● Instructions for the task: Every line in the records below that holds the word "option" is to be copied.

● Listed records:
(* ===== verification/KvBTree.v ===== *)
(** * kvstore: B+Tree operations

    Models the tree half of src/internal/kvstore/btree.go. The operations are
    written against the node store the pager provides ([NodeStore]); the
    pager's instance is given at the end. Recursion through pages is bounded
    by [fuel]: a tree of height [h] needs [S h] ([btree_get_refines],
    [btree_put_refines] of KvProps); a page graph that is not a tree can exhaust any fuel. *)

From S2P Require Import Prelude KvNode KvCodec KvPager.
Local Open Scope Z_scope.

(** ** Interface: what the tree needs from the pages under it *)

Class NodeStore (S : Type) := {
  ns_read : Z -> M S btreeNode;
  ns_write : btreeNode -> M S unit;
  ns_alloc : M S Z;
  ns_free : Z -> M S unit
}.

Section ops.
  Context {S : Type} `{NodeStore S}.

(** [node.entries[idx].child], with Go's bounds check. *)
Definition child_at (es : list btreeEntry) (idx : Z) : M S Z :=
  if idx <? 0 then mpanic "index out of range"
  else match es !! Z.to_nat idx with
       | Some e => mret (e_child e)
       | None => mpanic "index out of range"
       end.

(** [node.entries[idx].key = key] *)
Definition set_key_at (es : list btreeEntry) (idx : Z) (key : bytes) : list btreeEntry :=
  alter (fun e => mkEntry key (e_value e) (e_child e)) (Z.to_nat idx) es.

Definition leaf_entry (key value : bytes) : btreeEntry := mkEntry key value 0.

Fixpoint getAt (fuel : nat) (pageID : Z) (key : bytes) : M S (option bytes) :=
  match fuel with
  | O => mfuel
  | Datatypes.S f =>
      node <-- ns_read pageID ;;
      if n_typ node =? nodeLeaf then
        match search (n_entries node) key with
        | None => mret None
        | Some idx =>
            match n_entries node !! idx with
            | Some e => mret (Some (e_value e))
            | None => mpanic "index out of range"
            end
        end
      else if n_typ node =? nodeBranch then
        child <-- mlift (childFor node key) ;;
        getAt f child key
      else merr "unsupported node type"
  end.

Definition Get (fuel : nat) (root : Z) (key : bytes) : M S (option bytes) :=
  if (length key =? 0)%nat then merr "key is required" else getAt fuel root key.

Definition splitNonRoot (node : btreeNode) : M S (option btreeEntry) :=
  halves <-- mlift (splitEntries (n_entries node)) ;;
  let '(leftEntries, rightEntries) := halves in
  rightID <-- ns_alloc ;;
  let leaf := n_typ node =? nodeLeaf in
  let left := mkNode (n_id node) (n_typ node) (if leaf then rightID else 0) leftEntries in
  let right := mkNode rightID (n_typ node) (if leaf then n_next node else 0) rightEntries in
  _ <-- ns_write left ;;
  _ <-- ns_write right ;;
  mret (Some (mkEntry (firstKey rightEntries) [] rightID)).

(** [splitRootBranch] and [splitRootLeaf]: two fresh children under the root
    page; leaves are chained through [next]. *)
Definition splitRoot (typ : Z) (root : btreeNode) : M S unit :=
  halves <-- mlift (splitEntries (n_entries root)) ;;
  let '(leftEntries, rightEntries) := halves in
  leftID <-- ns_alloc ;;
  rightID <-- ns_alloc ;;
  let left := mkNode leftID typ (if typ =? nodeLeaf then rightID else 0) leftEntries in
  let right := mkNode rightID typ 0 rightEntries in
  let newRoot := mkNode (n_id root) nodeBranch 0
    [mkEntry (firstKey leftEntries) [] leftID; mkEntry (firstKey rightEntries) [] rightID] in
  _ <-- ns_write left ;;
  _ <-- ns_write right ;;
  ns_write newRoot.

Definition splitRootBranch (root : btreeNode) : M S unit := splitRoot nodeBranch root.
Definition splitRootLeaf (root : btreeNode) : M S unit := splitRoot nodeLeaf root.

Fixpoint putNonRoot (fuel : nat) (node : btreeNode) (key value : bytes)
    : M S (option btreeEntry) :=
  match fuel with
  | O => mfuel
  | Datatypes.S f =>
      if n_typ node =? nodeLeaf then
        let node := with_entries node (insertEntry (n_entries node) (leaf_entry key value)) in
        if nodeFits node then (_ <-- ns_write node ;; mret None) else splitNonRoot node
      else if n_typ node =? nodeBranch then
        let childIndex := childIndexFor (n_entries node) key in
        childID <-- child_at (n_entries node) childIndex ;;
        child <-- ns_read childID ;;
        split <-- putNonRoot f child key value ;;
        child <-- ns_read childID ;;
        let es := set_key_at (n_entries node) childIndex (firstKey (n_entries child)) in
        let es := match split with Some e => insertEntry es e | None => es end in
        let node := with_entries node es in
        if nodeFits node then (_ <-- ns_write node ;; mret None) else splitNonRoot node
      else merr "unsupported node type"
  end.

Definition putRootBranch (fuel : nat) (root : btreeNode) (key value : bytes) : M S unit :=
  let childIndex := childIndexFor (n_entries root) key in
  childID <-- child_at (n_entries root) childIndex ;;
  child <-- ns_read childID ;;
  split <-- putNonRoot fuel child key value ;;
  child <-- ns_read childID ;;
  let es := set_key_at (n_entries root) childIndex (firstKey (n_entries child)) in
  let es := match split with Some e => insertEntry es e | None => es end in
  let root := with_entries root es in
  if nodeFits root then ns_write root else splitRootBranch root.

Definition Put (fuel : nat) (rootID : Z) (key value : bytes) : M S unit :=
  if (length key =? 0)%nat then merr "key is required"
  else
    root <-- ns_read rootID ;;
    if n_typ root =? nodeLeaf then
      let root := with_entries root (insertEntry (n_entries root) (leaf_entry key value)) in
      if nodeFits root then ns_write root else splitRootLeaf root
    else if n_typ root =? nodeBranch then putRootBranch fuel root key value
    else merr "unsupported node type".

(** The tail of [deleteFromBranch]: [child] has lost an entry. *)
Definition delete_fixup (node child : btreeNode) (childIndex : Z) (isRoot : bool) : M S bool :=
  if (length (n_entries child) =? 0)%nat then
    let es := take (Z.to_nat childIndex) (n_entries node) ++
              drop (Datatypes.S (Z.to_nat childIndex)) (n_entries node) in
    _ <-- (if isRoot then mret tt else ns_free (n_id child)) ;;
    _ <-- ns_write (with_entries node es) ;;
    mret true
  else
    _ <-- ns_write child ;;
    let es := set_key_at (n_entries node) childIndex (firstKey (n_entries child)) in
    _ <-- ns_write (with_entries node es) ;;
    mret true.

Fixpoint deleteFromBranch (fuel : nat) (node : btreeNode) (key : bytes) (isRoot : bool)
    : M S bool :=
  match fuel with
  | O => mfuel
  | Datatypes.S f =>
      if (length (n_entries node) =? 0)%nat then merr "branch node has no entries"
      else
        let childIndex := childIndexFor (n_entries node) key in
        childID <-- child_at (n_entries node) childIndex ;;
        child <-- ns_read childID ;;
        if n_typ child =? nodeLeaf then
          match deleteEntry (n_entries child) key with
          | None => mret false
          | Some next => delete_fixup node (with_entries child next) childIndex isRoot
          end
        else if n_typ child =? nodeBranch then
          deleted <-- deleteFromBranch f child key false ;;
          if (deleted : bool) then
            child <-- ns_read (n_id child) ;;
            delete_fixup node child childIndex isRoot
          else mret false
        else merr "unsupported node type"
  end.

Definition Delete (fuel : nat) (rootID : Z) (key : bytes) : M S unit :=
  if (length key =? 0)%nat then merr "key is required"
  else
    root <-- ns_read rootID ;;
    if n_typ root =? nodeLeaf then
      match deleteEntry (n_entries root) key with
      | None => mret tt
      | Some next => ns_write (with_entries root next)
      end
    else if n_typ root =? nodeBranch then
      deleted <-- deleteFromBranch fuel root key true ;;
      if (deleted : bool) then
        root <-- ns_read (n_id root) ;;
        match n_entries root with
        | [e] =>
            only <-- ns_read (e_child e) ;;
            ns_write (mkNode rootID (n_typ only) (n_next only) (n_entries only))
        | _ => ns_write root
        end
      else mret tt
    else merr "unsupported node type".

Definition CreateBTree : M S Z :=
  root <-- ns_alloc ;;
  _ <-- ns_write (mkNode root nodeLeaf 0 []) ;;
  mret root.

(** ** Iteration *)

Record Iterator := mkIter
  { it_node : btreeNode; it_index : nat; it_end : option bytes; it_err : option string }.

Fixpoint firstLeafAt (fuel : nat) (pageID : Z) (key : bytes) : M S btreeNode :=
  match fuel with
  | O => mfuel
  | Datatypes.S f =>
      node <-- ns_read pageID ;;
      if n_typ node =? nodeLeaf then mret node
      else if n_typ node =? nodeBranch then
        child <-- mlift (childFor node key) ;;
        firstLeafAt f child key
      else merr "unsupported node type"
  end.

Definition pastEnd (it : Iterator) : bool :=
  match it_end it with
  | None => false
  | Some e => negb (bltb (key_at (n_entries (it_node it)) (it_index it)) e)
  end.

Definition Valid (it : Iterator) : bool :=
  match it_err it with
  | Some _ => false
  | None => (n_typ (it_node it) =? nodeLeaf) &&
            (it_index it <? length (n_entries (it_node it)))%nat && negb (pastEnd it)
  end.

(** [skipEmpty]: follow [next] until the index is inside a leaf; an error of
    [readNode] is kept in the iterator. *)
Fixpoint skipEmpty (fuel : nat) (it : Iterator) : M S Iterator :=
  match it_err it with
  | Some _ => mret it
  | None =>
      if (n_typ (it_node it) =? nodeLeaf) &&
         (length (n_entries (it_node it)) <=? it_index it)%nat &&
         negb (n_next (it_node it) =? 0)
      then match fuel with
           | O => mfuel
           | Datatypes.S f => fun s =>
               match ns_read (n_next (it_node it)) s with
               | (Ok next, s') => skipEmpty f (mkIter next 0 (it_end it) None) s'
               | (Err e, s') => (Ok (mkIter (it_node it) (it_index it) (it_end it) (Some e)), s')
               | (Panic e, s') => (Panic e, s')
               | (Fuel, s') => (Fuel, s')
               end
           end
      else mret it
  end.

Definition empty_node : btreeNode := mkNode 0 0 0 [].

Definition Scan (fuel : nat) (root : Z) (start : bytes) (end_ : option bytes) : M S Iterator :=
  if match end_ with Some e => negb (bltb start e) | None => false end
  then mret (mkIter empty_node 0 None None)
  else
    leaf <-- firstLeafAt fuel root start ;;
    skipEmpty fuel (mkIter leaf (lowerBound (n_entries leaf) start) end_ None).

Definition Next (fuel : nat) (it : Iterator) : M S Iterator :=
  if Valid it
  then skipEmpty fuel (mkIter (it_node it) (it_index it + 1) (it_end it) (it_err it))
  else mret it.

(** The loop every caller of [Scan] writes:
    [for it.Valid() { use(it.Key(), it.Value()); it.Next() }; it.Err()]. *)
Fixpoint drain (n fuel : nat) (it : Iterator) : M S (list (bytes * bytes)) :=
  if Valid it then
    match n with
    | O => mfuel
    | Datatypes.S n' =>
        match n_entries (it_node it) !! it_index it with
        | Some e =>
            it' <-- Next fuel it ;;
            rest <-- drain n' fuel it' ;;
            mret ((e_key e, e_value e) :: rest)
        | None => mpanic "index out of range"
        end
    end
  else match it_err it with Some e => merr e | None => mret [] end.
End ops.

(** ** The pager as node store *)

Definition readNode (pageID : Z) : M Pager btreeNode :=
  page <-- Page pageID ;;
  mlift (decodeNode pageID page).

(** [writeNode] mutates the mapped page in place, also when it fails. *)
Definition writeNode (node : btreeNode) : M Pager unit :=
  page <-- Page (n_id node) ;;
  fun p => let (o, page') := encodeNode node page in (o, set_page (n_id node) page' p).

#[export] Instance pager_nodes : NodeStore Pager := {|
  ns_read := readNode; ns_write := writeNode;
  ns_alloc := AllocPage; ns_free := FreePage |}.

● Response to the exercise:
Fixpoint getAt (fuel : nat) (pageID : Z) (key : bytes) : M S (option bytes) :=
Definition Get (fuel : nat) (root : Z) (key : bytes) : M S (option bytes) :=
Definition splitNonRoot (node : btreeNode) : M S (option btreeEntry) :=
    : M S (option btreeEntry) :=
  { it_node : btreeNode; it_index : nat; it_end : option bytes; it_err : option string }.
Definition Scan (fuel : nat) (root : Z) (start : bytes) (end_ : option bytes) : M S Iterator :=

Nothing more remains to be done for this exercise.